Exercise details
In the data that follows, each entry is to be restated exactly.

****

Lemma flat_fields_cases keys item (usernames : gset string) :
  flat_fields keys item usernames = usernames \/
  exists s, strip s <> "" /\
    flat_fields keys item usernames = set_add (_normalize_username s) usernames.
Proof.
  induction keys as [|key keys IH]; simpl; [auto|].
  destruct (accepted (dict_get item key)) as [s|] eqn:E; [|exact IH].
  right. exists s. split; [|reflexivity]. apply accepted_some in E as [_ E].
  exact E.
Qed.

Lemma loop_body_cases (usernames : gset string) item :
  loop_body usernames item = usernames \/
  exists s, strip s <> "" /\
    loop_body usernames item = set_add (_normalize_username s) usernames.
Proof.
  unfold loop_body.
  destruct (first_value (dict_get item "string_list_data")) as [s|] eqn:E.
  - right. exists s. split; [|reflexivity]. eapply first_value_some, E.
  - apply flat_fields_cases.
Qed.

Lemma flat_fields_union keys item (usernames : gset string) :
  flat_fields keys item usernames = flat_fields keys item ∅ ∪ usernames.
Proof.
  induction keys as [|key keys IH]; simpl.
  - symmetry. apply (left_id_L ∅ (∪)).
  - destruct (accepted (dict_get item key)); [|exact IH].
    unfold set_add. rewrite (right_id_L ∅ (∪)). reflexivity.
Qed.

Lemma loop_body_union (usernames : gset string) item :
  loop_body usernames item = loop_body ∅ item ∪ usernames.
Proof.
  unfold loop_body.
  destruct (first_value (dict_get item "string_list_data")).
  - unfold set_add. rewrite (right_id_L ∅ (∪)). reflexivity.
  - apply flat_fields_union.
Qed.

Lemma elem_of_fold_loop_body candidates (usernames : gset string) x :
  x ∈ fold_left loop_body candidates usernames <->
  x ∈ usernames \/ exists item, In item candidates /\ x ∈ loop_body ∅ item.
Proof.
  revert usernames. induction candidates as [|item candidates IH];
    intros usernames; simpl.
  - split; [auto|]. intros [H|(item & [] & _)]. exact H.
  - rewrite IH, loop_body_union, elem_of_union. split.
    + intros [[H|H]|(item' & Hin & H)]; eauto.
    + intros [H|(item' & [<-|Hin] & H)]; eauto.
Qed.

Lemma size_fold_loop_body candidates (usernames : gset string) :
  size (fold_left loop_body candidates usernames)
  <= size usernames + length candidates.
Proof.
  revert usernames. induction candidates as [|item candidates IH];
    intros usernames; simpl; [lia|].
  etransitivity; [apply IH|].
  destruct (loop_body_cases usernames item) as [->|(s & _ & ->)]; [lia|].
  unfold set_add. rewrite size_union_alt, size_singleton.
  assert (size (usernames ∖ {[_normalize_username s]}) <= size usernames)
    by (apply subseteq_size, subseteq_difference_l; reflexivity).
  lia.
Qed.

(** X7: the loaded set is the union of what each candidate record adds on
    its own.  For a list-shaped document, joining two lists of records
    gives the union of their sets, and reordering the records changes
    nothing. *)
Theorem usernames_of_union :
  (forall (data : json) (x : string),
     x ∈ usernames_of data <->
     exists item, In item (_extract_candidates data) /\ x ∈ loop_body ∅ item) /\
  (forall items1 items2 : list json,
     usernames_of (JList (items1 ++ items2))
     = usernames_of (JList items1) ∪ usernames_of (JList items2)) /\
  (forall items1 items2 : list json,
     items1 ≡ₚ items2 ->
     usernames_of (JList items1) = usernames_of (JList items2)).
Proof.
  assert (Hin : forall data x,
     x ∈ usernames_of data <->
     exists item, In item (_extract_candidates data) /\ x ∈ loop_body ∅ item).
  { intros data x. unfold usernames_of. rewrite elem_of_fold_loop_body.
    split; [|auto]. intros [H|H]; [|exact H]. apply not_elem_of_empty in H as []. }
  split; [exact Hin|]. split.
  - intros items1 items2. apply set_eq. intros x.
    rewrite elem_of_union, !Hin. cbn [_extract_candidates]. split.
    + intros (item & H & Hx). apply in_only_dicts, in_app_or in H as [H|H];
        [left|right]; exists item; split; auto; apply in_only_dicts, H.
    + intros [(item & H & Hx)|(item & H & Hx)]; exists item; split; auto;
        apply in_only_dicts, in_or_app; apply in_only_dicts in H; auto.
  - intros items1 items2 Hperm. apply set_eq. intros x.
    rewrite !Hin. cbn [_extract_candidates].
    split; intros (item & H & Hx); exists item; split; auto;
      apply in_only_dicts; apply in_only_dicts in H;
      apply list_elem_of_In; apply list_elem_of_In in H.
    + rewrite <- Hperm. exact H.
    + rewrite Hperm. exact H.
Qed.

Lemma usernames_of_union_witness :
  usernames_of (JList [JDict [("username", JStr "a")];
                       JDict [("username", JStr "b")]])
  = usernames_of (JList [JDict [("username", JStr "b")];
                         JDict [("username", JStr "a")]]).
Proof. apply usernames_of_union. apply perm_swap. Defined.

(** X8: the loaded set has at most one username per candidate record. *)
Theorem usernames_of_size :
  forall data : json,
    size (usernames_of data) <= length (_extract_candidates data).
Proof.
  intros data. unfold usernames_of.
  etransitivity; [apply size_fold_loop_body|]. rewrite size_empty. lia.
Qed.

(** X9: every loaded username is the normalised form of a string with
    non-empty trimmed content; it does not start with '@', does not end
    with whitespace and is its own lowercase form. *)
Theorem usernames_of_canonical :
  forall (data : json) (x : string),
    x ∈ usernames_of data ->
    (exists s, strip s <> "" /\ x = _normalize_username s) /\
    head_is is_at x = false /\ last_is isspace x = false /\ lower x = x.
Proof.
  intros data x Hx. unfold usernames_of in Hx.
  apply elem_of_fold_loop_body in Hx as [Hx|(item & _ & Hx)];
    [apply not_elem_of_empty in Hx as []|].
  destruct (loop_body_cases ∅ item) as [E|(s & Hs & E)]; rewrite E in Hx;
    [apply not_elem_of_empty in Hx as []|].
  unfold set_add in Hx. rewrite (right_id_L ∅ (∪)) in Hx.
  apply elem_of_singleton in Hx as ->.
  destruct (normalize_ends s) as [Hl Ha].
  split; [exists s; auto|]. split; [exact Ha|]. split; [exact Hl|].
  unfold _normalize_username. apply lower_idem.
Qed.

Lemma usernames_of_canonical_witness :
  exists s, strip s <> "" /\ "alice" = _normalize_username s.
Proof.
  refine (proj1 (usernames_of_canonical Sample.following_doc "alice" _)).
  vm_compute. reflexivity.
Defined.

End Loader.

(** ** The difference, continued *)

Section DifferMore.

Lemma length_not_following_back (following followers : gset string) :
  length (not_following_back following followers)
  = size (following ∖ followers).
Proof.
  unfold not_following_back. rewrite (Permutation_length (sorted_perm _)).
  reflexivity.
Qed.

****

Answer to this exercise
Lemma flat_fields_cases keys item (usernames : gset string) :
  flat_fields keys item usernames = usernames \/
  exists s, strip s <> "" /\
    flat_fields keys item usernames = set_add (_normalize_username s) usernames.
Proof.
  induction keys as [|key keys IH]; simpl; [auto|].
  destruct (accepted (dict_get item key)) as [s|] eqn:E; [|exact IH].
  right. exists s. split; [|reflexivity]. apply accepted_some in E as [_ E].
  exact E.
Qed.

Lemma loop_body_cases (usernames : gset string) item :
  loop_body usernames item = usernames \/
  exists s, strip s <> "" /\
    loop_body usernames item = set_add (_normalize_username s) usernames.
Proof.
  unfold loop_body.
  destruct (first_value (dict_get item "string_list_data")) as [s|] eqn:E.
  - right. exists s. split; [|reflexivity]. eapply first_value_some, E.
  - apply flat_fields_cases.
Qed.

Lemma flat_fields_union keys item (usernames : gset string) :
  flat_fields keys item usernames = flat_fields keys item ∅ ∪ usernames.
Proof.
  induction keys as [|key keys IH]; simpl.
  - symmetry. apply (left_id_L ∅ (∪)).
  - destruct (accepted (dict_get item key)); [|exact IH].
    unfold set_add. rewrite (right_id_L ∅ (∪)). reflexivity.
Qed.

Lemma loop_body_union (usernames : gset string) item :
  loop_body usernames item = loop_body ∅ item ∪ usernames.
Proof.
  unfold loop_body.
  destruct (first_value (dict_get item "string_list_data")).
  - unfold set_add. rewrite (right_id_L ∅ (∪)). reflexivity.
  - apply flat_fields_union.
Qed.

Lemma elem_of_fold_loop_body candidates (usernames : gset string) x :
  x ∈ fold_left loop_body candidates usernames <->
  x ∈ usernames \/ exists item, In item candidates /\ x ∈ loop_body ∅ item.
Proof.
  revert usernames. induction candidates as [|item candidates IH];
    intros usernames; simpl.
  - split; [auto|]. intros [H|(item & [] & _)]. exact H.
  - rewrite IH, loop_body_union, elem_of_union. split.
    + intros [[H|H]|(item' & Hin & H)]; eauto.
    + intros [H|(item' & [<-|Hin] & H)]; eauto.
Qed.

Lemma size_fold_loop_body candidates (usernames : gset string) :
  size (fold_left loop_body candidates usernames)
  <= size usernames + length candidates.
Proof.
  revert usernames. induction candidates as [|item candidates IH];
    intros usernames; simpl; [lia|].
  etransitivity; [apply IH|].
  destruct (loop_body_cases usernames item) as [->|(s & _ & ->)]; [lia|].
  unfold set_add. rewrite size_union_alt, size_singleton.
  assert (size (usernames ∖ {[_normalize_username s]}) <= size usernames)
    by (apply subseteq_size, subseteq_difference_l; reflexivity).
  lia.
Qed.

(** X7: the loaded set is the union of what each candidate record adds on
    its own.  For a list-shaped document, joining two lists of records
    gives the union of their sets, and reordering the records changes
    nothing. *)
Theorem usernames_of_union :
  (forall (data : json) (x : string),
     x ∈ usernames_of data <->
     exists item, In item (_extract_candidates data) /\ x ∈ loop_body ∅ item) /\
  (forall items1 items2 : list json,
     usernames_of (JList (items1 ++ items2))
     = usernames_of (JList items1) ∪ usernames_of (JList items2)) /\
  (forall items1 items2 : list json,
     items1 ≡ₚ items2 ->
     usernames_of (JList items1) = usernames_of (JList items2)).
Proof.
  assert (Hin : forall data x,
     x ∈ usernames_of data <->
     exists item, In item (_extract_candidates data) /\ x ∈ loop_body ∅ item).
  { intros data x. unfold usernames_of. rewrite elem_of_fold_loop_body.
    split; [|auto]. intros [H|H]; [|exact H]. apply not_elem_of_empty in H as []. }
  split; [exact Hin|]. split.
  - intros items1 items2. apply set_eq. intros x.
    rewrite elem_of_union, !Hin. cbn [_extract_candidates]. split.
    + intros (item & H & Hx). apply in_only_dicts, in_app_or in H as [H|H];
        [left|right]; exists item; split; auto; apply in_only_dicts, H.
    + intros [(item & H & Hx)|(item & H & Hx)]; exists item; split; auto;
        apply in_only_dicts, in_or_app; apply in_only_dicts in H; auto.
  - intros items1 items2 Hperm. apply set_eq. intros x.
    rewrite !Hin. cbn [_extract_candidates].
    split; intros (item & H & Hx); exists item; split; auto;
      apply in_only_dicts; apply in_only_dicts in H;
      apply list_elem_of_In; apply list_elem_of_In in H.
    + rewrite <- Hperm. exact H.
    + rewrite Hperm. exact H.
Qed.

Lemma usernames_of_union_witness :
  usernames_of (JList [JDict [("username", JStr "a")];
                       JDict [("username", JStr "b")]])
  = usernames_of (JList [JDict [("username", JStr "b")];
                         JDict [("username", JStr "a")]]).
Proof. apply usernames_of_union. apply perm_swap. Defined.

(** X8: the loaded set has at most one username per candidate record. *)
Theorem usernames_of_size :
  forall data : json,
    size (usernames_of data) <= length (_extract_candidates data).
Proof.
  intros data. unfold usernames_of.
  etransitivity; [apply size_fold_loop_body|]. rewrite size_empty. lia.
Qed.

(** X9: every loaded username is the normalised form of a string with
    non-empty trimmed content; it does not start with '@', does not end
    with whitespace and is its own lowercase form. *)
Theorem usernames_of_canonical :
  forall (data : json) (x : string),
    x ∈ usernames_of data ->
    (exists s, strip s <> "" /\ x = _normalize_username s) /\
    head_is is_at x = false /\ last_is isspace x = false /\ lower x = x.
Proof.
  intros data x Hx. unfold usernames_of in Hx.
  apply elem_of_fold_loop_body in Hx as [Hx|(item & _ & Hx)];
    [apply not_elem_of_empty in Hx as []|].
  destruct (loop_body_cases ∅ item) as [E|(s & Hs & E)]; rewrite E in Hx;
    [apply not_elem_of_empty in Hx as []|].
  unfold set_add in Hx. rewrite (right_id_L ∅ (∪)) in Hx.
  apply elem_of_singleton in Hx as ->.
  destruct (normalize_ends s) as [Hl Ha].
  split; [exists s; auto|]. split; [exact Ha|]. split; [exact Hl|].
  unfold _normalize_username. apply lower_idem.
Qed.

Lemma usernames_of_canonical_witness :
  exists s, strip s <> "" /\ "alice" = _normalize_username s.
Proof.
  refine (proj1 (usernames_of_canonical Sample.following_doc "alice" _)).
  vm_compute. reflexivity.
Defined.

End Loader.

(** ** The difference, continued *)

Section DifferMore.

Lemma length_not_following_back (following followers : gset string) :
  length (not_following_back following followers)
  = size (following ∖ followers).
Proof.
  unfold not_following_back. rewrite (Permutation_length (sorted_perm _)).
  reflexivity.
Qed.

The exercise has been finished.